Other problems: nobody knows how long-term life in micro-gravity affects human health, especially reproduction. International law governing space is unclear and in some ways open to dangerous interpretation about how space can be exploited. We don't know how to built closed-loop environmental and recycling systems, meaning that space settlements will require expensive resupply from Earth.

I was fascinated to learn about Biosphere 2, a facility and set of experiments in running a closed ecosystem. The tl;dr is that supporting even a small number of humans in closed or semi-closed ecosystem (like, say, a self-sustaining space settlement) is very difficult and very much an unsolved problem.

The authors cover all of these topics and more. They do a good job of pointing out a lot of un-sexy problems that any space settlement will need to overcome. Problems that are mostly or outright ignored by many prominent proponents of near-term space colonization.

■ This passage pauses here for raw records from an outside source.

Lemma git_output_stdin_ran dir args env input :
  acts (git_output_stdin dir args env input) (fun l r => forall o, r = Ok o -> exists cmd,
    Run cmd (Some (Ok o)) ∈ l /\ cmd_dir cmd = dir /\ sub_args (cmd_args cmd) = sub_args args /\
    cmd_stdin cmd = input).
Proof.
  unfold git_output_stdin. apply acts_bind.
  eapply acts_quiet; [apply quiet_refuse_steerable_config|]. intros l1 [[]|e] _; [|done].
  apply acts_bind. eapply acts_mono; [apply (emits_command_env (fun _ => True))|].
  intros l2 [cmd|e] [_ Hc]; [|done]. specialize (Hc _ eq_refl).
  unfold output_with_stdin, output_within. apply acts_bind, acts_run.
  intros [[o|e]|]; [apply acts_ret|by apply acts_err..].
  intros ? [= <-]. eexists. split; [apply elem_of_app; right; apply elem_of_app; right; apply list_elem_of_here|].
  split; [apply Hc|]. split; [by eapply (hardened_sub_args dir)|done].
Qed.

Lemma require_integrated_ok checkout branch e :
  acts (require_integrated checkout branch e) (fun l r => r = Ok () -> integrated checkout branch e l).
Proof.
  unfold require_integrated. apply acts_bind. eapply acts_mono; [apply git_output_ran|].
  intros l1 [reflog|e1] Hr; [|done]. specialize (Hr _ eq_refl). cbv zeta.
  change (sub_args _) with ["log"; "-g"; "--format=%H"; "refs/heads/" +:+ branch] in Hr.
  destruct (lfilter _ _) as [|x xs] eqn:Ee.
  { apply acts_bind, acts_ret, acts_err. done. }
  rewrite <-Ee. apply acts_bind, acts_bind. eapply acts_mono; [apply git_output_stdin_ran|].
  intros l2 [o|e1] Ho; [|done]. destruct (Ho _ eq_refl) as (cmd & Hin & Hd & Ha & Hs). apply acts_ret.
  destruct (success o && all_ascii_whitespace (o_stdout o)) eqn:Hb; [apply acts_ret|by apply acts_err].
  intros _. apply andb_true_iff in Hb as [? ?]. exists reflog, cmd, o.
  split; [eapply ran_mono; [exact Hr|set_solver]|]. cbv zeta. rewrite Ee. split; [done|].
  split; [set_solver|]. split; [done|]. split; [done|]. split; [by rewrite <-Ee|done].
Qed.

I think the book's conclusion is that the authors favor a “wait and go big” approach. Basically, do everything we can now on Earth and in short-term space exploration to study, solve problems, advance our technology, and set up a better framework of international law. Then, send a lot of people all at once. The authors do a good job of selling this approach. Until we perfect the science of running something like Biosphere here on Earth where it's merely difficult instead of you're-in-space-6-months-from-help-and-you're-gonna-die difficult, it seems like we should invest a lot of focus there rather than half-baked mars colony ideas.

The book gave me some good chuckles and was very informative. The authors really did their homework (check the extensive list of sources in the back!). It did drag a bit for me in some places, but this book is closer to an entertaining textbook than a sci-fi thriller, so I don't think pacing was the main concern.

Overall, if you have any interest in science, technology, space settlement, sci-fi, etc. you'll probably enjoy this book and I recommend it.